Abstract
Tripartite ATP-dependent periplasmic (TRAP) transporters are widespread in prokaryotes, but absent in eukaryotes, and facilitate the uptake of a wide variety of substrates. TRAP transporters are composed of a substrate binding protein (SBP) and two unequally sized membrane components that exist as either separate proteins or are fused into a single polypeptide. Almost all TRAP SBPs exist as monomeric globular proteins that bind substrate and present it to the membrane component. Here, we describe the discovery and characterisation of a novel TRAP SBP from the TAXI subfamily with a previously unidentified architecture. BP0403 from the human pathogen Bordetella pertussis is a predicted lipoprotein composed of 3 distinct domains; an α/β globular domain with a unique fold, a long helical domain and a C-terminal TAXI SBP domain. Expression and purification of the full-length protein reveals that it forms a stable dimer. Structural modelling of the dimer interface and molecular weight analysis using size exclusion chromatography of the individual domains reveals that the interdomain helical region is solely responsible for dimerization. Differential scanning fluorimetry (DSF) and intrinsic tyrosine fluorescence reveal that BP0403 binds L-glutamate with nanomolar affinity. Unexpectedly, analysis of the genome context of BP0403 reveals the complete absence of characteristic genes for TRAP membrane components but co-localisation and translational coupling with gltS, encoding a Na+/glutamate symporter.
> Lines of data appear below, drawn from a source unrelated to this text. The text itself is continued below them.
(** In a state that satisfies the counting invariant, a statement that
    respects the lifetimes of the handle objects is defined in this
    semantics: the control-block methods it calls find their block
    allocated and the buffer they free live. *)
Theorem step_defined o s : Inv s → op_ok o s → is_Some (step o s).
Proof.
  intros HI Hok.
  assert (∀ o1 o2 s, Inv s → op_ok o1 s → is_release o1 = true →
            (∀ s1 e1, step o1 s = Some (s1, e1) → op_ok o2 s1) →
            is_acquire o2 = true → is_Some (run [o1; o2] s)) as Htwo.
  { intros o1 o2 s0 HI0 Hok1 Hr1 Hok2 Ha2.
    destruct (step_defined_basic o1 s0 HI0 Hok1) as [[s1 e1] H1]; [by left|].
    assert (Inv s1) as HI1.
    { destruct o1; try done;
        [by eapply step_inv_arc_destroy|by eapply step_inv_weak_destroy]. }
    destruct (step_defined_basic o2 s1 HI1 (Hok2 _ _ H1)) as [[s2 e2] H2]; [by right|].
    simpl. rewrite H1, H2. by eexists. }
  destruct o; try (apply step_defined_basic; [done|done|simpl; by eauto]).
  - (* arc_assign *)
    destruct Hok as [[this Hd] [other Hs]].
    destruct (decide (dst = src)) as [->|Hne].
    { rewrite step_arc_assign_self, Hs. by eexists. }
    rewrite step_arc_assign_ne by done. apply Htwo; try done.
    + simpl. eauto.
    + intros s1 e1 H1. simpl in H1. rewrite Hd in H1.
      apply exec_Some in H1 as (? & ? & _ & ->). simpl.
      rewrite lookup_delete_eq, lookup_delete_ne by done. eauto.
  - (* arc_move_assign *)
    destruct Hok as [[this Hd] [other Hs]].
    destruct (decide (dst = src)) as [->|Hne].
    { rewrite step_arc_move_assign_self, Hs. by eexists. }
    rewrite step_arc_move_assign_ne by done. apply Htwo; try done.
    + simpl. eauto.
    + intros s1 e1 H1. simpl in H1. rewrite Hd in H1.
      apply exec_Some in H1 as (? & ? & _ & ->). simpl.
      rewrite lookup_delete_eq, lookup_delete_ne by done. eauto.
  - (* weak_assign *)
    destruct Hok as [[this Hd] [other Hs]].
    destruct (decide (dst = src)) as [->|Hne].
    { rewrite step_weak_assign_self, Hs. by eexists. }
    rewrite step_weak_assign_ne by done. apply Htwo; try done.
    + simpl. eauto.
    + intros s1 e1 H1. simpl in H1. rewrite Hd in H1.
      apply exec_Some in H1 as (? & ? & _ & ->). simpl.
      rewrite lookup_delete_eq, lookup_delete_ne by done. eauto.
  - (* weak_move_assign *)
    destruct Hok as [[this Hd] [other Hs]].
    destruct (decide (dst = src)) as [->|Hne].
    { rewrite step_weak_move_assign_self, Hs. by eexists. }
    rewrite step_weak_move_assign_ne by done. apply Htwo; try done.
    + simpl. eauto.
    + intros s1 e1 H1. simpl in H1. rewrite Hd in H1.
      apply exec_Some in H1 as (? & ? & _ & ->). simpl.
      rewrite lookup_delete_eq, lookup_delete_ne by done. eauto.
Qed.
(** When no return is -100% or worse, the maximum drawdown is a finite
    number in (-1, 0]: it is never positive and never a total loss. *)
Theorem max_drawdown_in_range (s : Series) (interval : string) :
  statistics_preconditions s interval ->
  (forall x, In (Fin x) (s_values s) -> -1 < x) ->
  exists r dd,
    calculate_portfolio_statistics s interval = Ok r /\
    max_drawdown r = Fin dd /\ -1 < dd <= 0.
Proof.
  intros Hpre Hx.
  destruct (finite_values _ (proj1 (proj2 Hpre))) as [rs Ev].
  destruct (max_drawdown_run s interval rs Hpre Ev) as (Hrs & r & E & Ed).
  assert (Hq : forall q, In q (map (Rplus 1) rs) -> 0 < q).
  { intros q Hq. apply in_map_iff in Hq as (x & <- & Hin).
    assert (-1 < x) by (apply Hx; rewrite Ev; apply in_map; exact Hin). lra. }
  pose proof (series_min_Forall _ _
                (drawdown_in_range (map (Rplus 1) rs) 1 NInf Rlt_0_1
                   (or_introl eq_refl) Hq)) as Hmin.
  destruct Hmin as (dd & Edd & Hdd).
  - intros v (x & -> & _). reflexivity.
  - apply drawdown_series_nonempty. destruct rs; [contradiction | discriminate].
  - exists r, dd. rewrite Ed. auto.
Qed.

Lemma max_drawdown_in_range_witness :
  exists r dd,
    calculate_portfolio_statistics loss_series "monthly" = Ok r /\
    max_drawdown r = Fin dd /\ -1 < dd <= 0.
Proof.
  apply (max_drawdown_in_range loss_series "monthly").
  - split; [discriminate | split; [reflexivity |]]. right. left. reflexivity.
  - simpl. intros x [H | [H | [H | []]]]; apply Fin_inj in H; lra.
Defined.

(** A series without a negative return has no drawdown: the maximum
    drawdown is exactly 0. *)
Theorem no_loss_no_drawdown (s : Series) (interval : string) :
  statistics_preconditions s interval ->
  (forall x, In (Fin x) (s_values s) -> 0 <= x) ->
  exists r,
    calculate_portfolio_statistics s interval = Ok r /\
    max_drawdown r = Fin 0.
Proof.
  intros Hpre Hx.
  destruct (finite_values _ (proj1 (proj2 Hpre))) as [rs Ev].
  destruct (max_drawdown_run s interval rs Hpre Ev) as (Hrs & r & E & Ed).
  assert (Hq : forall q, In q (map (Rplus 1) rs) -> 1 <= q).
  { intros q Hq. apply in_map_iff in Hq as (x & <- & Hin).
    assert (0 <= x) by (apply Hx; rewrite Ev; apply in_map; exact Hin). lra. }
  exists r. split; [exact E |]. rewrite Ed.
  apply (series_min_Forall (fun v => v = Fin 0)).
  - apply drawdown_zero; [lra | left; reflexivity | exact Hq].
  - intros v ->. reflexivity.
  - apply drawdown_series_nonempty. destruct rs; [contradiction | discriminate].
Qed.
Lemma side_by_sign_witness :
  in_frame (10, 90, 40, 30) /\ goes_left (F:=xreal) (10, 90, 40, 30) = true.
Proof.
  assert (Hf : in_frame (10, 90, 40, 30)) by (unfold in_frame; lia).
  split; [exact Hf |].
  exact (proj1 (side_by_sign (10, 90, 40, 30) Hf)).
Defined.

(** *** Weighted sums *)

Lemma sum_weighted_const (f : segment -> R) (m : R) cs :
  (forall s, In s cs -> f s = m) ->
  Spec.sum (map (fun s => Spec.length s * f s)%R cs)
  = (m * Spec.sum (map Spec.length cs))%R.
Proof.
  induction cs as [|c cs IH]; intros Hm; simpl.
  - lra.
  - rewrite IH by (intros s Hs; apply Hm; right; exact Hs).
    rewrite (Hm c) by (left; reflexivity). lra.
Qed.

Lemma sum_weighted_nonneg (f : segment -> R) cs :
  Forall (fun s => vertical s = false) cs ->
  (forall s, In s cs -> 0 <= f s)%R ->
  (0 <= Spec.sum (map (fun s => Spec.length s * f s) cs))%R.
Proof.
  induction cs as [|c cs IH]; intros Hv Hf; simpl; [lra |].
  inversion Hv; subst.
  pose proof (length_pos c H1). pose proof (Hf c (or_introl eq_refl)).
  specialize (IH H2 (fun s Hs => Hf s (or_intror Hs))). nra.
Qed.

Lemma sum_weighted_opp (f : segment -> R) cs :
  (Spec.sum (map (fun s => Spec.length s * (- f s)) cs)
   = - Spec.sum (map (fun s => Spec.length s * f s) cs))%R.
Proof. induction cs as [|c cs IH]; simpl; [lra | rewrite IH; lra]. Qed.

Lemma sum_weighted_neg (f : segment -> R) cs :
  cs <> [] ->
  Forall (fun s => vertical s = false) cs ->
  (forall s, In s cs -> f s < 0)%R ->
  (Spec.sum (map (fun s => Spec.length s * f s) cs) < 0)%R.
Proof.
  intros Hne Hv Hf.
  destruct cs as [|c cs]; [contradiction |]. simpl.
  inversion Hv; subst. pose proof (length_pos c H1). pose proof (Hf c (or_introl eq_refl)).
  assert (Hrest : (0 <= Spec.sum (map (fun s => Spec.length s * (- f s)) cs))%R).
  { apply sum_weighted_nonneg; [exact H2 |].
    intros s Hs. specialize (Hf s (or_intror Hs)). lra. }
  rewrite sum_weighted_opp in Hrest. nra.
Qed.

Lemma sum_weighted_zero (f : segment -> R) cs :
  Forall (fun s => vertical s = false) cs ->
  (forall s, In s cs -> 0 <= f s)%R ->
  Spec.sum (map (fun s => Spec.length s * f s)%R cs) = 0%R ->
  forall s, In s cs -> f s = 0%R.
Proof.
  induction cs as [|c cs IH]; intros Hv Hf Hz s Hs; [contradiction |].
  inversion Hv; subst. simpl in Hz.
  pose proof (length_pos c H1) as Hlen.
  pose proof (Hf c (or_introl eq_refl)) as Hc.
  pose proof (sum_weighted_nonneg f cs H2 (fun s Hs => Hf s (or_intror Hs))) as Hrest.
  assert (Hprod : (0 <= Spec.length c * f c)%R) by nra.
  destruct Hs as [<- | Hs].
  - assert (Spec.length c * f c = 0)%R by lra. nra.
  - apply (IH H2 (fun s Hs => Hf s (or_intror Hs))); [lra | exact Hs].
Qed.

Lemma left_candidate_facts s segs :
  In s (filter Spec.left_candidate segs) ->
  vertical s = false /\ (Spec.slope s < 0)%R.
Proof.
  intros Hs. apply filter_In in Hs as [_ Hs]. unfold Spec.left_candidate in Hs.
  apply andb_true_iff in Hs as [Hv Hl]. apply negb_true_iff in Hv.
  split; [exact Hv |]. destruct (Rlt_dec (Spec.slope s) 0); [assumption | discriminate].
Qed.

Lemma right_candidate_facts s segs :
  In s (filter Spec.right_candidate segs) ->
  vertical s = false /\ (0 <= Spec.slope s)%R.
Proof.
  intros Hs. apply filter_In in Hs as [_ Hs]. unfold Spec.right_candidate in Hs.
  apply andb_true_iff in Hs as [Hv Hl]. apply negb_true_iff in Hv.
  split; [exact Hv |]. destruct (Rge_dec (Spec.slope s) 0); [lra | discriminate].
Qed.

Lemma weighted_mean_some cs m b :
  Spec.weighted_mean cs = Some (m, b) ->
  cs <> [] /\
  m = (Spec.sum (map (fun s => Spec.length s * Spec.slope s) cs)
       / Spec.sum (map Spec.length cs))%R /\
  b = (Spec.sum (map (fun s => Spec.length s * Spec.intercept s) cs)
       / Spec.sum (map Spec.length cs))%R.
Proof.
  destruct cs as [|c cs]; [discriminate |].
  intros E. injection E as <- <-. repeat split. discriminate.
Qed.

(** The slope of the weighted mean of a non-empty left list is negative,
    that of a right list is not. *)
Lemma left_mean_negative segs m b :
  Spec.weighted_mean (filter Spec.left_candidate segs) = Some (m, b) -> (m < 0)%R.
Proof.
  intros E. apply weighted_mean_some in E as (Hne & -> & _).
  pose proof (filter_nonvertical_left segs) as Hv.
  pose proof (sum_lengths_pos _ Hne Hv) as Hpos.
  assert (Hneg : (Spec.sum (map (fun s => Spec.length s * Spec.slope s)
                              (filter Spec.left_candidate segs)) < 0)%R).
  { apply sum_weighted_neg; [exact Hne | exact Hv |].
    intros s Hs. apply (left_candidate_facts s segs Hs). }
  pose proof (Rinv_0_lt_compat _ Hpos) as Hinv.
  unfold Rdiv. nra.
Qed.

Lemma right_mean_nonneg segs m b :
  Spec.weighted_mean (filter Spec.right_candidate segs) = Some (m, b) ->
  (0 <= m)%R /\
  (m = 0%R <-> forall s, In s (filter Spec.right_candidate segs) -> horizontal s = true).
Proof.
  intros E. apply weighted_mean_some in E as (Hne & -> & _).
  pose proof (filter_nonvertical_right segs) as Hv.
  pose proof (right_candidate_facts) as Hfacts.
  pose proof (sum_lengths_pos _ Hne Hv) as Hpos.
  assert (Hnn : (0 <= Spec.sum (map (fun s => Spec.length s * Spec.slope s)
                                  (filter Spec.right_candidate segs)))%R).
  { apply sum_weighted_nonneg; [exact Hv |]. intros s Hs. apply (Hfacts s segs Hs). }
  pose proof (Rinv_0_lt_compat _ Hpos) as Hinv.
  split; [unfold Rdiv; nra |]. split.
  - intros Hz s Hs.
    assert (Hsum : Spec.sum (map (fun s => Spec.length s * Spec.slope s)%R
                               (filter Spec.right_candidate segs)) = 0%R).
    { unfold Rdiv in Hz. nra. }
    apply (slope_sign s (proj1 (Hfacts s segs Hs))).
    apply (sum_weighted_zero Spec.slope _ Hv
             (fun s Hs => proj2 (Hfacts s segs Hs)) Hsum s Hs).
  - intros Hall.
    rewrite (sum_weighted_const Spec.slope 0).
    + unfold Rdiv. lra.
    + intros s Hs. apply (slope_sign s (proj1 (Hfacts s segs Hs))). apply Hall. exact Hs.
Qed.

(** X8: in exact arithmetic the left lane model, when present, has a
    negative slope and the right lane model, when present, a slope that is
    not negative; both are pairs of finite numbers. *)
Theorem lane_slope_signs (lines : list (list segment)) :
  Forall in_frame (concat lines) ->
  exists left_lane right_lane,
    average_slope_intercept (F:=xreal) (Some lines)
    = Ok (exact_lane left_lane, exact_lane right_lane) /\
    (forall m b, left_lane = Some (m, b) -> (m < 0)%R) /\
    (forall m b, right_lane = Some (m, b) -> (0 <= m)%R).
Proof.
  intros Hf. rewrite (ideal_lanes lines Hf). do 2 eexists.
  split; [reflexivity |]. split.
  - intros m b. apply left_mean_negative.
  - intros m b E. apply (right_mean_nonneg _ _ _ E).
Qed.

Lemma lane_slope_signs_witness :
  Forall in_frame (concat [[(10, 90, 40, 30)]; [(60, 40, 80, 80)]]) /\
  exists left_lane right_lane,
    average_slope_intercept (F:=xreal) (Some [[(10, 90, 40, 30)]; [(60, 40, 80, 80)]])
    = Ok (exact_lane left_lane, exact_lane right_lane) /\
    (forall m b, left_lane = Some (m, b) -> (m < 0)%R) /\
    (forall m b, right_lane = Some (m, b) -> (0 <= m)%R).
Proof.
  assert (Hf : Forall in_frame (concat [[(10, 90, 40, 30)]; [(60, 40, 80, 80)]]))
    by (simpl; repeat constructor; lia).
  split; [exact Hf |].
  exact (lane_slope_signs [[(10, 90, 40, 30)]; [(60, 40, 80, 80)]] Hf).
Defined.

(** *** Segments on one line *)

Lemma weighted_mean_common cs m b :
  cs <> [] -> Forall (fun s => vertical s = false) cs ->
  (forall s, In s cs -> Spec.slope s = m /\ Spec.intercept s = b) ->
  Spec.weighted_mean cs = Some (m, b).
Proof.
  intros Hne Hv Hmb.
  pose proof (sum_lengths_pos cs Hne Hv) as Hpos.
  destruct cs as [|c cs]; [contradiction |].
  unfold Spec.weighted_mean.
  rewrite (sum_weighted_const Spec.slope m) by (intros s Hs; apply (Hmb s Hs)).
  rewrite (sum_weighted_const Spec.intercept b) by (intros s Hs; apply (Hmb s Hs)).
  do 2 f_equal; field; lra.
Qed.

(** *** The weighted mean and the floats *)

Lemma not_stands_for_integer (x : float) (n : Z) (d : positive) (k : Z) :
  float_value x = Finite (n # d) -> n <> k * Zpos d -> ~ stands_for x (IZR k).
Proof.
  intros Hx Hn. unfold stands_for. rewrite Hx. unfold Q2R. cbn [Qnum Qden].
  intros E. apply Hn. apply eq_IZR. rewrite mult_IZR, <- E.
  field. apply not_0_IZR. discriminate.
Qed.

Lemma single_left_mean (s : segment) (k i : Z) :
  vertical s = false -> rise_run s < 0 ->
  Spec.slope s = IZR k -> Spec.intercept s = IZR i ->
  Spec.weighted_mean (filter Spec.left_candidate [s]) = Some (IZR k, IZR i).
Proof.
  intros Hv Hr Hk Hi. cbn [filter]. rewrite left_candidate_by_sign, Hv.
  replace (rise_run s <? 0) with true by (symmetry; apply Z.ltb_lt; exact Hr).
  cbn [negb andb]. apply weighted_mean_common.
  - discriminate.
  - constructor; [exact Hv | constructor].
  - intros c [<- | []]. split; assumption.
Qed.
In other bacteria, we identified fused BP0403-GltS homologues, strongly suggesting that this constitutes a completely novel SBP-dependent secondary active transporter. Structural comparisons suggest GltS operates by an elevator-type mechanism, like TRAP transporters; the association of an SBP with this class of secondary transporter is an emerging theme.
Competing Interest Statement
The authors have declared no competing interest.